HIV type 1, a causative agent of AIDS, is a source of worldwide morbidity and mortality. There are an estimated 1 million people in North America currently living with HIV infection, and more than 40,000 new cases occur annually. Before the advent of highly active antiretroviral therapy (HAART), the mortality rate of HIV infection was nearly 100%, and life expectancy was short. However, successful HAART delays the onset of AIDS, allowing patients to live with chronic HIV infection for 20 years or more. HAART usually consists of a combination of protease inhibitors (PIs), nucleoside reverse transcriptase inhibitors (NRTIs), and/or nonnucleoside reverse transcriptase inhibitors (NNRTIs). Although these agents are highly efficacious in delaying the onset of AIDS, their clinical utility is limited by viral resistance, nonadherence to therapy, and drug toxicity. Consequently, multidrug regimens are necessary for successful treatment. Initial NNRTI-based HAART regimens are effective at reducing viral load and boosting CD4(+) cell counts. NNRTI resistance is uncommon, but should it occur, the NNRTI-based therapy needs to be quickly replaced by a PI-based therapy. Triple NRTI-based regimens are recommended only if NNRTI- or PI-based regimens cannot be used.
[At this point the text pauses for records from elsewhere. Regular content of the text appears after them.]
(** * Shallow embedding of the partner normalisation and bucketing
      pipeline of [app.py] (used-car-dashboard).

    Modelling choices:
    - strings are [String.string] (bytes); Python's [str.lower], [str.strip]
      and [str.split] are modelled on ASCII, with Python's ASCII whitespace
      set (\t \n \v \f \r, \x1c-\x1f and space);
    - a table is its header list and its rows (lists of cells, positional);
      [df[name]] reads the column with that header, and [normalize_partners]
      raises when a label it reads names several columns;
    - a number parsed from text is the exact rational [Q] it denotes; the
      float sum of a column is a parameter [float_sum] of [revenue];
    - timestamps are [Z] seconds since the epoch; a day is 86400 s;
    - pandas' permissive [to_datetime(..., errors="coerce", dayfirst=False)]
      is library code whose format inference works per column: it is a
      parameter [fallback_parse] of the pipeline. *)

From Stdlib Require Import List Bool ZArith QArith Qround Qabs Lia Lqa Permutation Sorted.
From Stdlib Require Import Strings.String Strings.Ascii.
Import ListNotations.
Open Scope string_scope.

(** ** Characters and Python string methods *)

(** Python's [str.isspace] on ASCII. *)
Definition is_space (c : ascii) : bool :=
  let n := nat_of_ascii c in
  ((9 <=? n) && (n <=? 13))%nat || ((28 <=? n) && (n <=? 32))%nat.

(** [str.lower] on one ASCII character. *)
Definition lower_char (c : ascii) : ascii :=
  let n := nat_of_ascii c in
  if ((65 <=? n) && (n <=? 90))%nat then ascii_of_nat (n + 32) else c.

Fixpoint lower (s : string) : string :=
  match s with
  | EmptyString => EmptyString
  | String c s' => String (lower_char c) (lower s')
  end.

Fixpoint lstrip (s : string) : string :=
  match s with
  | EmptyString => EmptyString
  | String c s' => if is_space c then lstrip s' else s
  end.

Fixpoint rev_str (s : string) (acc : string) : string :=
  match s with
  | EmptyString => acc
  | String c s' => rev_str s' (String c acc)
  end.

(** [str.strip()]: drop leading and trailing whitespace. *)
Definition strip (s : string) : string :=
  rev_str (lstrip (rev_str (lstrip s) EmptyString)) EmptyString.

(** [str.split()] with no separator: maximal runs of non-whitespace. *)
Fixpoint split_aux (s : string) (cur : string) : list string :=
  match s with
  | EmptyString => if String.eqb cur "" then [] else [cur]
  | String c s' =>
      if is_space c
      then (if String.eqb cur "" then split_aux s' "" else cur :: split_aux s' "")
      else split_aux s' (cur ++ String c "")
  end.

Definition split_ws (s : string) : list string := split_aux s "".

(** Python truthiness of a string. *)
Definition truthy (s : string) : bool := negb (String.eqb s "").

(** ** Column resolution (app.py, lines 32-58) *)

Definition RENEWAL_COLUMN := "Actual renewal date".
Definition PARTNER_COLUMN := "Dealership Group Name".
Definition FACEBOOK_COHORT := "Facebook Group cohort".
Definition OTHER_COHORT := "All Other Partners".

(** [normalize_colname(name) = " ".join(str(name).strip().lower().split())] *)
Definition normalize_colname (name : string) : string :=
  String.concat " " (split_ws (lower (strip name))).

(** The dict [{normalize_colname(c): c for c in df.columns}]: later
    columns overwrite earlier ones, so the newest binding is kept first. *)
Definition normalized_to_actual (cols : list string) : list (string * string) :=
  fold_left (fun d c => (normalize_colname c, c) :: d) cols [].

Fixpoint dict_get (d : list (string * string)) (k : string) : option string :=
  match d with
  | [] => None
  | (k', v) :: d' => if String.eqb k k' then Some v else dict_get d' k
  end.

Fixpoint resolve_loop (d : list (string * string)) (wanted : list string)
  : option string :=
  match wanted with
  | [] => None
  | w :: ws =>
      match dict_get d (normalize_colname w) with
      | Some m => if truthy m then Some m else resolve_loop d ws
      | None => resolve_loop d ws
      end
  end.

(** [resolve_column(df, target, aliases)]; [aliases=None] is the empty list. *)
Definition resolve_column (cols : list string) (target : string)
    (aliases : list string) : option string :=
  resolve_loop (normalized_to_actual cols) (target :: aliases).

Definition renewal_aliases :=
  ["Actual Renewal Date"; "Renewal Date"; "renewal date"].

(** [resolve_renewal_column(df)], with its fallback to column M. *)
Definition resolve_renewal_column (cols : list string) : option string :=
  let fallback := if (13 <=? List.length cols)%nat then nth_error cols 12 else None in
  match resolve_column cols RENEWAL_COLUMN renewal_aliases with
  | Some r => if truthy r then Some r else fallback
  | None => fallback
  end.

(** The required-column check of [main] (lines 368-380). *)
Definition missing_columns (cols : list string) : list string :=
  (match resolve_column cols PARTNER_COLUMN [] with
   | None => [PARTNER_COLUMN] | Some _ => [] end) ++
  (match resolve_renewal_column cols with
   | None => [RENEWAL_COLUMN] | Some _ => [] end).

(** ** Cells, numbers and timestamps *)

(** A cell as pandas holds it: missing (NaN/None), a string, a number
    (kept as its Python [str()] text, which [float()] reads back exactly),
    or a Timestamp in seconds since the epoch. *)
Inductive cell :=
| CNA
| CStr (s : string)
| CNum (repr : string)
| CTime (t : Z).

Definition is_digit (c : ascii) : bool :=
  ((48 <=? nat_of_ascii c) && (nat_of_ascii c <=? 57))%nat.

Definition digit_val (c : ascii) : Z := Z.of_nat (nat_of_ascii c) - 48.

Fixpoint take_digits (l : list ascii) (acc : Z) (n : nat) : Z * nat * list ascii :=
  match l with
  | c :: l' => if is_digit c then take_digits l' (acc * 10 + digit_val c) (S n)
               else (acc, n, l)
  | [] => (acc, n, [])
  end.

(** Optional exponent [e[+-]ddd] followed by the end of the text. *)
Definition parse_exp (l : list ascii) : option Z :=
  match l with
  | [] => Some 0%Z
  | c :: r =>
      if (c =? "e")%char || (c =? "E")%char then
        let '(sg, r1) := match r with
                         | d :: r' => if (d =? "-")%char then ((-1)%Z, r')
                                      else if (d =? "+")%char then (1%Z, r')
                                      else (1%Z, r)
                         | [] => (1%Z, [])
                         end in
        let '(e, ne, r2) := take_digits r1 0 0 in
        match ne, r2 with
        | S _, [] => Some (sg * e)%Z
        | _, _ => None
        end
      else None
  end.

Definition make_q (m : Z) (e : Z) : Q :=
  if (0 <=? e)%Z then inject_Z (m * 10 ^ e) else Qmake m (Z.to_pos (10 ^ (- e))).

(** The number grammar [pd.to_numeric] accepts on a string
    (pandas' [xstrtod]): surrounding whitespace, a sign, digits with an
    optional fraction (at least one digit) and an optional exponent.
    Anything else is coerced to "no value". *)
Definition parse_float (s : string) : option Q :=
  let l := list_ascii_of_string (strip s) in
  let '(sg, l1) := match l with
                   | c :: r => if (c =? "-")%char then ((-1)%Z, r)
                               else if (c =? "+")%char then (1%Z, r)
                               else (1%Z, l)
                   | [] => (1%Z, [])
                   end in
  let '(ip, ni, l2) := take_digits l1 0 0 in
  let '(m, nf, l3) := match l2 with
                      | c :: r => if (c =? ".")%char then take_digits r ip 0
                                  else (ip, O, l2)
                      | [] => (ip, O, [])
                      end in
  if (ni + nf =? 0)%nat then None
  else match parse_exp l3 with
       | Some e => Some (make_q (sg * m) (e - Z.of_nat nf))
       | None => None
       end.

(** [pd.to_numeric(value, errors="coerce")] on one cell. *)
Definition to_numeric (c : cell) : option Q :=
  match c with
  | CNA => None
  | CStr s => parse_float s
  | CNum r => parse_float r
  | CTime _ => None
  end.

(** Decimal digits of a natural number given as [Z]. *)
Definition digit_char (d : Z) : ascii := ascii_of_nat (Z.to_nat d + 48).

Fixpoint digits_rev (fuel : nat) (n : Z) : list ascii :=
  match fuel with
  | O => []
  | S f => digit_char (n mod 10) ::
             (if (n <? 10)%Z then [] else digits_rev f (n / 10))
  end.

Definition show_nat (n : Z) : string :=
  string_of_list_ascii (rev (digits_rev (S (Z.to_nat (Z.log2 n))) n)).

Fixpoint zeros (k : nat) : string :=
  match k with O => "" | S k' => String "0" (zeros k') end.

Definition pad (w : nat) (n : Z) : string :=
  let s := show_nat n in zeros (w - String.length s) ++ s.

(** Proleptic Gregorian calendar: days since 1970-01-01. *)
Definition days_from_civil (y m d : Z) : Z :=
  let y' := if (m <=? 2)%Z then (y - 1)%Z else y in
  let era := (y' / 400)%Z in
  let yoe := (y' - era * 400)%Z in
  let mp := if (2 <? m)%Z then (m - 3)%Z else (m + 9)%Z in
  let doy := ((153 * mp + 2) / 5 + d - 1)%Z in
  let doe := (yoe * 365 + yoe / 4 - yoe / 100 + doy)%Z in
  (era * 146097 + doe - 719468)%Z.

Definition civil_from_days (z0 : Z) : Z * Z * Z :=
  let z := (z0 + 719468)%Z in
  let era := (z / 146097)%Z in
  let doe := (z - era * 146097)%Z in
  let yoe := ((doe - doe / 1460 + doe / 36524 - doe / 146096) / 365)%Z in
  let doy := (doe - (365 * yoe + yoe / 4 - yoe / 100))%Z in
  let mp := ((5 * doy + 2) / 153)%Z in
  let d := (doy - (153 * mp + 2) / 5 + 1)%Z in
  let m := if (mp <? 10)%Z then (mp + 3)%Z else (mp - 9)%Z in
  let y := (yoe + era * 400)%Z in
  (if (m <=? 2)%Z then (y + 1)%Z else y, m, d).

Definition DAY : Z := 86400.

(** [str(Timestamp)]: ["YYYY-MM-DD HH:MM:SS"]. *)
Definition timestamp_str (t : Z) : string :=
  let '(y, m, d) := civil_from_days (t / DAY) in
  let s := (t mod DAY)%Z in
  pad 4 y ++ "-" ++ pad 2 m ++ "-" ++ pad 2 d ++ " " ++
  pad 2 (s / 3600) ++ ":" ++ pad 2 ((s / 60) mod 60) ++ ":" ++ pad 2 (s mod 60).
When developing a multidrug regimen, it is also important to select HAART agents with limited adverse effects. Because each HAART agent has its own unique adverse effect profile, selecting a regimen with a favorable profile may be difficult. For example, certain PIs produce adverse metabolic effects that may increase the risk of developing cardiovascular disease. In contrast, NNRTI-based therapies have a different side effect profile. Because each HAART agent has specific limitations, tailoring a regimen to the individual patient is of paramount importance for achieving optimal outcomes.